Maintenant, à ceux qui se croient des mérites parce qu’ils ont observé les commandements, Paul déclare que la vraie perfection nous vient d’en-haut et nous est donnée. La seule façon d’être bien, tels que Dieu nous veut, c’est de partager la perfection et l’amour qui sont en Dieu.

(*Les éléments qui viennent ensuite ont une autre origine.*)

(** X14. [validateAndFixGameState] raises the level to 1, the score to 0
    and the lines to 0 when they are below, each on its own (the level is
    not recomputed from the lines), and writes nothing else; a second
    call changes nothing, and a state with level >= 1, score >= 0 and
    lines >= 0 is left as it is. *)
Theorem validateAndFixGameState_spec (g : Game) :
  validateAndFixGameState g =
  (Ret tt,
   mkGame (Z.max 0 (score g)) (Z.max 1 (level g)) (Z.max 0 (lines g))
          (gameOver g) (paused g) (board g) (currentTetromino g)
          (lastDropTime g) (dropInterval g)) /\
  exec validateAndFixGameState (exec validateAndFixGameState g) =
    exec validateAndFixGameState g /\
  (1 <= level g -> 0 <= score g -> 0 <= lines g ->
   exec validateAndFixGameState g = g).
Proof.
  assert (E : forall g0, validateAndFixGameState g0 =
    (Ret tt,
     mkGame (Z.max 0 (score g0)) (Z.max 1 (level g0)) (Z.max 0 (lines g0))
            (gameOver g0) (paused g0) (board g0) (currentTetromino g0)
            (lastDropTime g0) (dropInterval g0))).
  { intros g0. unfold validateAndFixGameState, bind, modify. cbn.
    destruct (Z.ltb_spec (level g0) 1); cbn;
      destruct (Z.ltb_spec (score g0) 0); cbn;
      destruct (Z.ltb_spec (lines g0) 0); cbn;
      (f_equal; destruct g0; unfold set_lines, set_score, set_level;
       cbn in *; f_equal; lia). }
  split; [apply E|]. split.
  - unfold exec. rewrite !E. cbn. f_equal; lia.
  - intros Hl Hs Hn. unfold exec. rewrite E. cbn.
    destruct g; cbn in *. f_equal; lia.
Qed.

Lemma validateAndFixGameState_spec_witness :
  exec validateAndFixGameState (set_lines 12 (at_level 2)) = set_lines 12 (at_level 2).
Proof.
  apply (proj2 (proj2 (validateAndFixGameState_spec (set_lines 12 (at_level 2)))));
    cbn; lia.
Defined.

Lemma shouldDropTetromino_eq (g : Game) (t : Z) :
  shouldDropTetromino t g =
  if paused g || gameOver g then (Ret false, g)
  else if t - lastDropTime g <? dropInterval g then (Ret false, g)
  else (Ret true, set_lastDropTime t g).
Proof.
  unfold shouldDropTetromino, bind, get. cbv beta iota.
  destruct (paused g || gameOver g); [reflexivity|].
  destruct (t - lastDropTime g <? dropInterval g); reflexivity.
Qed.

(** X15. When [dropInterval] is positive, a second call of
    [shouldDropTetromino] with the same time returns [false] and writes
    nothing: one time gives at most one drop. *)
Theorem shouldDropTetromino_once (g : Game) (currentTime : Z) :
  0 < dropInterval g ->
  let g1 := exec (shouldDropTetromino currentTime) g in
  shouldDropTetromino currentTime g1 = (Ret false, g1).
Proof.
  intros Hd. cbv zeta. unfold exec. rewrite (shouldDropTetromino_eq g).
  destruct (paused g || gameOver g) eqn:Estop.
  - cbn [snd]. rewrite shouldDropTetromino_eq, Estop. reflexivity.
  - destruct (Z.ltb_spec (currentTime - lastDropTime g) (dropInterval g)) as [Hlt|Hge];
      cbn [snd]; rewrite shouldDropTetromino_eq.
    + rewrite Estop.
      destruct (Z.ltb_spec (currentTime - lastDropTime g) (dropInterval g)); [|lia].
      reflexivity.
    + cbn [paused gameOver lastDropTime dropInterval set_lastDropTime].
      rewrite Estop.
      destruct (Z.ltb_spec (currentTime - currentTime) (dropInterval g)); [|lia].
      reflexivity.
Qed.

Lemma shouldDropTetromino_once_witness :
  shouldDropTetromino 1000 (exec (shouldDropTetromino 1000) initialState) =
  (Ret false, set_lastDropTime 1000 initialState).
Proof.
  apply (shouldDropTetromino_once initialState 1000). cbn. lia.
Defined.

(** X16. Two calls of [togglePause] give the state back, and the second
    returns the value [paused] had. *)
Theorem togglePause_twice (g : Game) :
  exec togglePause (exec togglePause g) = g /\
  fst (togglePause (exec togglePause g)) = Ret (paused g).
Proof.
  destruct g. cbn. rewrite negb_involutive. split; reflexivity.
Qed.

(* ================================================================== *)
(** * Starting again                                                  *)
(* ================================================================== *)

Lemma spawn_new_game (rnd : nat) :
  exists t,
    createTetromino (nth_error types rnd) = Ret t /\
    spawnNewTetromino rnd initialState =
    (Ret true, set_currentTetromino (Some t) initialState).
Proof.
  do 7 (destruct rnd as [|rnd]; [eexists; split; reflexivity|]).
  destruct rnd; eexists; split; reflexivity.
Qed.

(** X17. [reset] followed by [spawnNewTetromino], the restart of the
    application, gives from every state and for every draw the new game
    with the drawn piece at its spawn position: the board is empty, the
    score and the lines are 0, the level is 1, and the game is neither
    over nor paused. *)
Theorem restart_spec (g : Game) (rnd : nat) :
  exists t,
    createTetromino (nth_error types rnd) = Ret t /\
    restart rnd g =
    (Ret tt,
     mkGame 0 1 0 false false (createEmptyBoard BOARD_WIDTH BOARD_HEIGHT)
            (Some t) 0 1000) /\
    exec reset g = initialState.
Proof.
  destruct (spawn_new_game rnd) as [t [Et Es]].
  exists t. split; [exact Et|]. split; [|reflexivity].
  unfold restart, reset, initializeGameState, bind, put. rewrite Es. reflexivity.
Qed.

(* ================================================================== *)
(** * Locking a piece: the cells that are written                     *)
(* ================================================================== *)

(** The cell at row [r] and column [c], by natural numbers. *)
Lemma cellAt_nat (b : Board) (r c : nat) :
  cellAt b (Z.of_nat r) (Z.of_nat c) =
  match nth_error b r with
  | Some row => nth_error row c
  | None => None
  end.
Proof.
  unfold cellAt, arr_get.
  destruct (Z.ltb_spec (Z.of_nat r) 0); [lia|].
  destruct (Z.ltb_spec (Z.of_nat c) 0); [lia|].
  rewrite !Nat2Z.id. reflexivity.
Qed.

Lemma cellAt_setCell (b : Board) (r c : nat) (v : Z) (row : Row) (R C : nat) :
  nth_error b r = Some row -> (c < length row)%nat ->
  cellAt (setCell b r c v) (Z.of_nat R) (Z.of_nat C) =
  if Nat.eqb R r && Nat.eqb C c then Some v
  else cellAt b (Z.of_nat R) (Z.of_nat C).
Proof.
  intros E Hc. rewrite !cellAt_nat. unfold setCell. rewrite E.
  assert (Hr : (r < length b)%nat) by (apply nth_error_Some; congruence).
  rewrite nth_error_arr_set by assumption.
  destruct (Nat.eqb_spec R r) as [->|Hne]; cbn [andb]; [|reflexivity].
  rewrite nth_error_arr_set by assumption. rewrite E.
  destruct (Nat.eqb C c); reflexivity.
Qed.

Section Stamp.

Variables w h : nat.
Variable v : Z.

Lemma cellAt_stampCell (b : Board) (X Y : Z) (R C : nat) :
  wf_board (fun _ => True) w h b -> (R < h)%nat -> (C < w)%nat ->
  cellAt (stampCell b X Y v) (Z.of_nat R) (Z.of_nat C) =
  if (Y =? Z.of_nat R) && (X =? Z.of_nat C) then Some v
  else cellAt b (Z.of_nat R) (Z.of_nat C).
Proof.
  intros [Hlen HF] HR HC. unfold stampCell.
  assert (Hhd : forall row rest, b = row :: rest -> length row = w).
  { intros row rest ->. apply Forall_inv in HF. tauto. }
  destruct (Z.geb_spec Y 0) as [HY0|HY0]; cbn [andb].
  2:{ destruct (Z.eqb_spec Y (Z.of_nat R)); [lia|reflexivity]. }
  destruct (Z.ltb_spec Y (len b)) as [HY1|HY1]; cbn [andb].
  2:{ destruct (Z.eqb_spec Y (Z.of_nat R)); [unfold len in *; lia|reflexivity]. }
  destruct (Z.geb_spec X 0) as [HX0|HX0]; cbn [andb].
  2:{ destruct (Z.eqb_spec X (Z.of_nat C)); [lia|]. rewrite andb_false_r. reflexivity. }
  destruct b as [|row0 rest]; [unfold len in *; simpl in *; lia|].
  pose proof (Hhd row0 rest eq_refl) as Hw0. cbn [hd].
  destruct (Z.ltb_spec X (len row0)) as [HX1|HX1].
  2:{ destruct (Z.eqb_spec X (Z.of_nat C)); [unfold len in *; lia|].
      rewrite andb_false_r. reflexivity. }
  destruct (nth_error (row0 :: rest) (Z.to_nat Y)) as [row|] eqn:Erow.
  2:{ apply nth_error_None in Erow. unfold len in *. lia. }
  assert (Hrow : length row = w).
  { rewrite Forall_forall in HF. apply (HF row). eapply nth_error_In; eauto. }
  rewrite (cellAt_setCell _ _ _ _ row) by (assumption || unfold len in *; lia).
  destruct (Z.eqb_spec Y (Z.of_nat R)) as [->|HneY].
  - rewrite Nat2Z.id, Nat.eqb_refl. cbn [andb].
    destruct (Z.eqb_spec X (Z.of_nat C)) as [->|HneX].
    + rewrite Nat2Z.id, Nat.eqb_refl. reflexivity.
    + destruct (Nat.eqb_spec C (Z.to_nat X)); [lia|reflexivity].
  - destruct (Nat.eqb_spec R (Z.to_nat Y)); [lia|reflexivity].
Qed.

Lemma cellAt_stampCols (cells : list Z) (x Y : Z) (R C : nat) :
  (R < h)%nat -> (C < w)%nat ->
  forall col b, wf_board (fun _ => True) w h b ->
  cellAt (stampCols b cells col x Y v) (Z.of_nat R) (Z.of_nat C) =
  if (Y =? Z.of_nat R) && coversCols cells col x (Z.of_nat C) then Some v
  else cellAt b (Z.of_nat R) (Z.of_nat C).
Proof.
  intros HR HC. induction cells as [|u rest IH]; intros col b Hb;
    cbn [stampCols coversCols].
  - rewrite andb_false_r. reflexivity.
  - destruct (Z.eqb_spec u 0) as [->|Hu]; cbn [negb andb orb].
    + apply IH. assumption.
    + rewrite IH by (apply wf_stampCell; [assumption|exact I]).
      rewrite cellAt_stampCell by assumption.
      destruct (Y =? Z.of_nat R); cbn [andb]; [|reflexivity].
      destruct (x + Z.of_nat col =? Z.of_nat C); cbn [orb];
        destruct (coversCols rest (S col) x (Z.of_nat C)); reflexivity.
Qed.

Lemma cellAt_stampRows (rows : Shape) (x y : Z) (R C : nat) :
  (R < h)%nat -> (C < w)%nat ->
  forall row b, wf_board (fun _ => True) w h b ->
  cellAt (stampRows b rows row x y v) (Z.of_nat R) (Z.of_nat C) =
  if coversRows rows row x y (Z.of_nat R) (Z.of_nat C) then Some v
  else cellAt b (Z.of_nat R) (Z.of_nat C).
Proof.
  intros HR HC. induction rows as [|cells rest IH]; intros row b Hb;
    cbn [stampRows coversRows]; [reflexivity|].
  rewrite IH by (apply wf_stampCols; [exact I|assumption]).
  rewrite cellAt_stampCols by assumption.
  destruct ((y + Z.of_nat row =? Z.of_nat R) && coversCols cells 0 x (Z.of_nat C));
    cbn [orb]; [|reflexivity].
  destruct (coversRows rest (S row) x y (Z.of_nat R) (Z.of_nat C)); reflexivity.
Qed.

End Stamp.

Lemma coversCols_spec (cells : list Z) (x C : Z) :
  forall col,
  coversCols cells col x C = true <->
  exists k u, nth_error cells k = Some u /\ u <> 0 /\ x + Z.of_nat (col + k) = C.
Proof.
  induction cells as [|u rest IH]; intros col; cbn [coversCols].
  - split; [discriminate|]. intros [k [u [E _]]]. destruct k; discriminate.
  - rewrite orb_true_iff, andb_true_iff, negb_true_iff, Z.eqb_neq, Z.eqb_eq, IH.
    split.
    + intros [[Hu Hx]|[k [u' [E [Hu' Hx]]]]].
      * exists 0%nat, u. rewrite Nat.add_0_r. auto.
      * exists (S k), u'. replace (col + S k)%nat with (S col + k)%nat by lia. auto.
    + intros [[|k] [u' [E [Hu' Hx]]]]; cbn in E.
      * injection E as <-. rewrite Nat.add_0_r in Hx. left. auto.
      * right. exists k, u'. replace (S col + k)%nat with (col + S k)%nat by lia. auto.
Qed.

Lemma coversRows_spec (rows : Shape) (x y R C : Z) :
  forall row,
  coversRows rows row x y R C = true <->
  exists r c, filledAt rows r c /\ y + Z.of_nat (row + r) = R /\ x + Z.of_nat c = C.
Proof.
  induction rows as [|cells rest IH]; intros row; cbn [coversRows].
  - split; [discriminate|]. intros [r [c [[cs [u [E _]]] _]]]. destruct r; discriminate.
  - rewrite orb_true_iff, andb_true_iff, Z.eqb_eq, coversCols_spec, IH. split.
    + intros [[Hy [k [u [E [Hu Hx]]]]]|[r [c [[cs [u [E1 [E2 Hu]]]] [Hy Hx]]]]].
      * exists 0%nat, k. rewrite Nat.add_0_r. split; [|auto].
        exists cells, u. auto.
      * exists (S r), c. split; [exists cs, u; auto|].
        replace (row + S r)%nat with (S row + r)%nat by lia. auto.
    + intros [[|r] [c [[cs [u [E1 [E2 Hu]]]] [Hy Hx]]]]; cbn in E1.
      * injection E1 as <-. rewrite Nat.add_0_r in Hy. left. split; [assumption|].
        exists c, u. auto.
      * right. exists r, c. split; [exists cs, u; auto|].
        replace (S row + r)%nat with (row + S r)%nat by lia. auto.
Qed.

(** X18. The writes of [fixTetrominoToBoard] on a board of [h] rows of
    [w] cells: the cells under a filled cell of the piece hold the colour
    value, every other cell of the board is as before, and the board
    keeps its dimensions (a filled cell outside the board is skipped). *)
Theorem stampRows_spec (b : Board) (w h : nat) (s : Shape) (x y v : Z) :
  length b = h -> rows_of_width w b ->
  length (stampRows b s 0 x y v) = h /\
  rows_of_width w (stampRows b s 0 x y v) /\
  (forall R C : nat, (R < h)%nat -> (C < w)%nat ->
     cellAt (stampRows b s 0 x y v) (Z.of_nat R) (Z.of_nat C) =
     if covers s x y (Z.of_nat R) (Z.of_nat C) then Some v
     else cellAt b (Z.of_nat R) (Z.of_nat C)) /\
  (forall R C : Z,
     covers s x y R C = true <->
     exists r c, filledAt s r c /\ y + Z.of_nat r = R /\ x + Z.of_nat c = C).
Proof.
  intros Hlen Hw.
  assert (Hdims : wf_board (fun _ => True) w h b).
  { split; [assumption|]. eapply Forall_impl; [|exact Hw].
    intros row Hr. split; [exact Hr|]. apply Forall_forall. auto. }
  pose proof (wf_stampRows (fun _ => True) w h s x y v I 0 b Hdims) as Hd'.
  split; [apply Hd'|].
  split; [apply (wf_rows_of_width (fun _ => True) w h); exact Hd'|]. split.
  - intros R C HR HC. apply (cellAt_stampRows w h); assumption.
  - intros R C. unfold covers. rewrite coversRows_spec. reflexivity.
Qed.

Lemma stampRows_spec_witness :
  cellAt (stampRows (createEmptyBoard 10 20) [[0;1;0]; [1;1;1]; [0;0;0]] 0 4 18 3)
         19 6 = Some 3 /\
  cellAt (stampRows (createEmptyBoard 10 20) [[0;1;0]; [1;1;1]; [0;0;0]] 0 4 18 3)
         18 6 = Some 0.
Proof.
  destruct (stampRows_spec (createEmptyBoard 10 20) 10 20
              [[0;1;0]; [1;1;1]; [0;0;0]] 4 18 3 eq_refl) as [_ [_ [H _]]].
  - unfold rows_of_width. cbn. repeat constructor.
  - split.
    + apply (H 19%nat 6%nat); lia.
    + apply (H 18%nat 6%nat); lia.
Defined.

Paul a du mal à exprimer le mystère du salut en usant les mots du vocabulaire religieux, lesquels, bien souvent, ne se sont pas libérés des images d’un Dieu violent. Il vient de parler de la justice de Dieu, mais cette justice consiste avant tout à remettre en ordre la personne humaine. Il a parlé de la “colère” de Dieu, son indignation devant le mal, mais le résultat de cette colère est la venue du Sauveur. Il nous dit que Dieu a fait du Christ la victime dont nous avions besoin pour réparer nos péchés. Mais il ne faut pas penser que Dieu en colère exige la souffrance d’un innocent. C’est Dieu qui, en se donnant lui-même, donne la victime, et la venue de Jésus exprime l’immensité de l’amour du Père. Donc Paul donne à ces termes un sens radicalement nouveau : le salut chrétien est quelque chose d’absolument neuf, que les autres religions ne connaissaient pas. Dieu obtiendra la justice, l’ordre vrai, non pas en condamnant mais en sauvant. Dieu triomphe du mal par l’amour, et ceux qui ne connaissaient pas l’amour seront sauvés.
Nous avons là de quoi remettre à leur place, aussi bien “la Loi” (v. 31) que les autres religions. Dieu s’est servi d’elles pour sauver les hommes, mais elles ne leur ont jamais donné d’être pleinement en paix avec lui.